■ **What to work on**
Work out how many lines of the material below mention the word "payloads"; reply with the number only.

■ **Data**

(** What a chunk promises: it carries its commands, and is within the target size
    unless it holds a single command. *)
Definition chunk_ok (target : Z) (chunk : TileCommandWireChunk) (g : list Owned.OwnedCommand) : Prop :=
  parse_owned_commands (chunk_bytes chunk) = Ok g /\ bytes_ok (chunk_bytes chunk) /\
  chunk_copy_rects chunk = map Owned.copy_rect g /\
  (len g <= 1 \/ len (chunk_bytes chunk) <= target).

Lemma build_wire_chunk_ok aw ah target cs :
  fits cs -> (len cs <= 1 \/ 32 + len (enc_commands cs) <= target) ->
  exists chunk, build_wire_chunk aw ah cs = Ok chunk /\ chunk_ok target chunk cs.
Proof.
  intros (Hwf & Hal & Hl) Ht. unfold build_wire_chunk. rewrite build_stream_eq by done.
  cbn [mbind res_bind]. eexists; split; [done|]. unfold chunk_ok; cbn [chunk_bytes chunk_copy_rects].
  assert (bytes_ok (stream_header aw ah (len cs) (32 + len (enc_commands cs)) (as_u32 (len cs)) ++
                    enc_commands cs)) as Hok.
  { apply Forall_app_2; [apply stream_header_ok|by apply enc_commands_ok]. }
  split_and!; [|done|done|].
  - apply parse_owned_iff; [done|]. apply built_stream_of; auto using enc_commands_aligned.
  - rewrite len_app, stream_header_len. done.
Qed.

(** The state of the chunking loop after the commands [ds]. *)
Definition chunking (target : Z) (ds : list Owned.OwnedCommand)
    (st : list TileCommandWireChunk * list Owned.OwnedCommand * Z) : Prop :=
  let '(chunks, current, current_bytes) := st in
  exists groups, concat groups ++ current = ds /\ Forall2 (chunk_ok target) chunks groups /\
    Forall (fun g => g <> []) groups /\
    current_bytes = 32 + len (enc_commands current) /\
    (len current <= 1 \/ current_bytes <= target) /\ (current = [] -> ds = []).

Lemma fits_app_l cs ds : fits (cs ++ ds) -> fits cs.
Proof.
  intros (H1 & H2 & H3). rewrite enc_commands_app, len_app in H3.
  apply Forall_app in H1, H2. pose proof (len_nonneg (enc_commands ds)). unfold fits.
  split_and!; [tauto..|lia].
Qed.

Lemma fits_app_r cs ds : fits (cs ++ ds) -> fits ds.
Proof.
  intros (H1 & H2 & H3). rewrite enc_commands_app, len_app in H3.
  apply Forall_app in H1, H2. pose proof (len_nonneg (enc_commands cs)). unfold fits.
  split_and!; [tauto..|lia].
Qed.

Lemma enc_commands_one c : enc_commands [c] = enc_command c.
Proof. unfold enc_commands; cbn. apply app_nil_r. Qed.

Lemma wire_chunks_step_ok s target ds c st :
  fits (ds ++ [c]) -> chunking target ds st ->
  exists st', wire_chunks_step s target st c = Ok st' /\ chunking target (ds ++ [c]) st'.
Proof.
  destruct st as [[chunks current] cb]. intros Hfit (groups & Hds & Hg & Hgne & -> & Ht & Hne).
  unfold wire_chunks_step. subst ds. rewrite <- app_assoc in Hfit.
  pose proof (fits_app_r _ _ Hfit) as Hc. pose proof (encoded_len_pos c).
  assert (saturating_add usize_max (32 + len (enc_commands current)) (Owned.encoded_len c) =
          32 + len (enc_commands (current ++ [c]))) as Hsat.
  { destruct Hc as (_ & _ & Hc). rewrite enc_commands_app, len_app, enc_commands_one, enc_command_len in *.
    unfold saturating_add, usize_max, u64_max, u32_max in *. lia. }
  rewrite Hsat. destruct (negb _ && _) eqn:Hcond.
  - destruct (build_wire_chunk_ok (Stream.atlas_width s) (Stream.atlas_height s) target current)
      as (chunk & -> & Hok); [by eapply fits_app_l|done|].
    cbn [mbind res_bind app]. eexists; split; [done|]. exists (groups ++ [current]).
    split_and!.
    + rewrite concat_app; cbn. by rewrite app_nil_r.
    + by apply Forall2_app; [|constructor].
    + apply Forall_app_2; [done|]. apply Forall_cons_2; [|done]. intros ->. cbn in Hcond. discriminate.
    + rewrite enc_commands_one, enc_command_len. unfold TILE_COMMAND_STREAM_HEADER_BYTES, saturating_add.
      apply fits_app_r in Hc as (_ & _ & Hc). rewrite enc_commands_one, enc_command_len in Hc.
      unfold usize_max, u64_max, u32_max in *. lia.
    + left. done.
    + done.
  - cbn [mbind res_bind]. eexists; split; [done|]. exists groups. split_and!; [by rewrite app_assoc|done|done|done| |].
    + destruct current as [|c0 cur]; [by left|]. right. rewrite len_cons in Hcond. len_pos. lia.
    + by destruct current.
Qed.

Lemma wire_chunks_loop_ok s target cs ds st :
  fits (ds ++ cs) -> chunking target ds st ->
  exists st', foldM (wire_chunks_step s target) st cs = Ok st' /\ chunking target (ds ++ cs) st'.
Proof.
  revert ds st; induction cs as [|c cs IH]; intros ds st Hfit Hst; cbn [foldM].
  { rewrite app_nil_r. eauto. }
  destruct (wire_chunks_step_ok s target ds c st) as (st' & -> & Hst'); [|done|].
  { replace (ds ++ c :: cs) with ((ds ++ [c]) ++ cs) in Hfit by by rewrite <- app_assoc.
    by eapply fits_app_l. }
  cbn [mbind res_bind]. destruct (IH (ds ++ [c]) st') as (st'' & -> & H);
    [by rewrite <- app_assoc|done|]. rewrite <- app_assoc in H. eauto.
Qed.

Lemma stream_of_size bs cs : stream_of bs cs -> 32 + len (enc_commands cs) <= u32_max.
Proof.
  intros ([Hb _] & _ & Hs). apply slice_inv in Hs. unfold TILE_COMMAND_STREAM_HEADER_BYTES in *. lia.
Qed.

Lemma wire_chunks_ok s cs target :
  bytes_ok (Stream.bytes s) -> parse_owned_commands (Stream.bytes s) = Ok cs ->
  Forall aligned_command cs ->
  exists chunks groups, wire_chunks s target = Ok chunks /\ concat groups = cs /\
    Forall2 (chunk_ok (Z.max target 33)) chunks groups /\ (cs <> [] -> Forall (fun g => g <> []) groups).
Proof.
  intros Hbs Hp Hal. unfold wire_chunks. rewrite Hp. cbn [mbind res_bind].
  destruct cs as [|c cs].
  { eexists; exists [[]]. split; [done|]. split; [done|].
    split; [|done]. constructor; [|constructor]. split_and!; try done. by left. }
  rewrite len_cons. len_pos. replace (1 + len cs =? 0) with false by lia.
  apply parse_owned_iff in Hp; [|done]. pose proof (stream_of_size _ _ Hp).
  destruct Hp as (_ & Hwf & _).
  destruct (wire_chunks_loop_ok s (Z.max target 33) (c :: cs) [] ([], [], 32))
    as ([[chunks current] cb] & Hf & groups & Hds & Hg & Hgne & -> & Ht & Hne); [done| |].
  { exists []. split_and!; try done. by left. }
  unfold TILE_COMMAND_STREAM_HEADER_BYTES. cbn [app] in *. change (32 + 1) with 33. rewrite Hf.
  cbn [mbind res_bind]. destruct current as [|c' cur]; [by specialize (Hne eq_refl)|].
  rewrite len_cons. len_pos. replace (1 + len cur =? 0) with false by lia. cbn [negb].
  destruct (build_wire_chunk_ok (Stream.atlas_width s) (Stream.atlas_height s) (Z.max target 33)
              (c' :: cur)) as (chunk & -> & Hok); [|done|].
  { eapply fits_app_r. by rewrite Hds. }
  cbn [mbind res_bind]. eexists; exists (groups ++ [c' :: cur]). split; [done|]. split_and!.
  - rewrite concat_app; cbn. by rewrite app_nil_r.
  - by apply Forall2_app; [|constructor].
  - intros _. apply Forall_app_2; [done|]. by apply Forall_cons_2.
Qed.

(** ** Properties *)

(** Building a stream from commands and parsing it is the identity: for
    commands with word-aligned payloads that fit a 32-bit stream, the builder
    succeeds and [parse_owned_commands] of its bytes returns the commands. *)
Theorem tile_stream_roundtrip aw ah dc cs :
  Forall wf_command cs -> Forall aligned_command cs -> 32 + len (enc_commands cs) <= u32_max ->
  exists bs, build_command_stream_from_commands aw ah dc cs = Ok bs /\
    parse_owned_commands bs = Ok cs.
Proof.
  intros Hwf Hal Hl. rewrite build_stream_eq by done. eexists; split; [done|].
  apply parse_owned_iff.
  - apply Forall_app_2; [apply stream_header_ok|by apply enc_commands_ok].
  - apply built_stream_of; auto using enc_commands_aligned.
Qed.

Definition sample_command : Owned.OwnedCommand :=
  {| Owned.kind := TILE_COMMAND_SOLID_COLOR; Owned.atlas_xy := pack_xy 32 0;
     Owned.desktop_xy := pack_xy 64 96; Owned.wh := pack_xy 32 32; Owned.changed_count := 1024;
     Owned.payload := [1; 2; 3; 255] |}.

Lemma tile_stream_roundtrip_witness :
  exists bs, build_command_stream_from_commands 64 32 2 [sample_command; sample_command] = Ok bs /\
    parse_owned_commands bs = Ok [sample_command; sample_command].
Proof.
  apply tile_stream_roundtrip.
  - assert (wf_command sample_command) as H.
    { unfold wf_command. split_and!; try bytes_check; vm_compute; try split; discriminate. }
    by repeat constructor.
  - by repeat constructor.
  - vm_compute. discriminate.
Defined.

(** [wire_chunks] always succeeds on a well-formed stream with word-aligned
    payloads and splits it without loss: the chunks' commands, concatenated in
    order, are the commands of the stream, each chunk parses on its own and lists
    the rectangles of its commands, and no chunk with more than one command
    exceeds the target size. *)
Theorem wire_chunks_partition s cs target :
  bytes_ok (Stream.bytes s) -> parse_owned_commands (Stream.bytes s) = Ok cs ->
  Forall aligned_command cs ->
  exists chunks groups, wire_chunks s target = Ok chunks /\ concat groups = cs /\
    Forall2 (chunk_ok (Z.max target 33)) chunks groups.
Proof.
  intros Hbs Hp Hal. destruct (wire_chunks_ok s cs target Hbs Hp Hal) as (chunks & groups & ? & ? & ? & _).
  by exists chunks, groups.
Qed.

Definition sample_stream : Stream.TileCommandStream :=
  {| Stream.atlas_width := 64; Stream.atlas_height := 32; Stream.descriptor_count := 2;
     Stream.command_count := 2; Stream.byte_len := 88; Stream.raw_equivalent_bytes := 88;
     Stream.delta_bytes_saved_estimate := 0; Stream.copy_rects := [];
     Stream.bytes := stream_header 64 32 2 88 2 ++ enc_commands [sample_command; sample_command];
     Stream.command_counts := Counts.default |}.

Lemma wire_chunks_partition_witness :
  exists chunks groups, wire_chunks sample_stream 60 = Ok chunks /\
    concat groups = [sample_command; sample_command] /\
    Forall2 (chunk_ok (Z.max 60 33)) chunks groups.
Proof.
  apply wire_chunks_partition; [bytes_check|vm_compute; reflexivity|by repeat constructor].
Defined.

(** Parsing a stream never panics and always terminates, whatever the bytes:
    the loops of [parse_owned_commands] and [parse_command_refs] stop within one
    turn per byte, and their slices are in range. *)
Theorem tile_stream_parse_safe bs :
  bytes_ok bs -> safe (parse_owned_commands bs) /\ safe (parse_command_refs bs).
Proof. intros. split; [by apply parse_owned_safe|by apply parse_refs_safe]. Qed.

Lemma tile_stream_parse_safe_witness :
  safe (parse_owned_commands (Stream.bytes sample_stream ++ [9; 9; 9; 9])) /\
  safe (parse_command_refs (Stream.bytes sample_stream ++ [9; 9; 9; 9])).
Proof. apply tile_stream_parse_safe. bytes_check. Defined.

■ **Task result**
2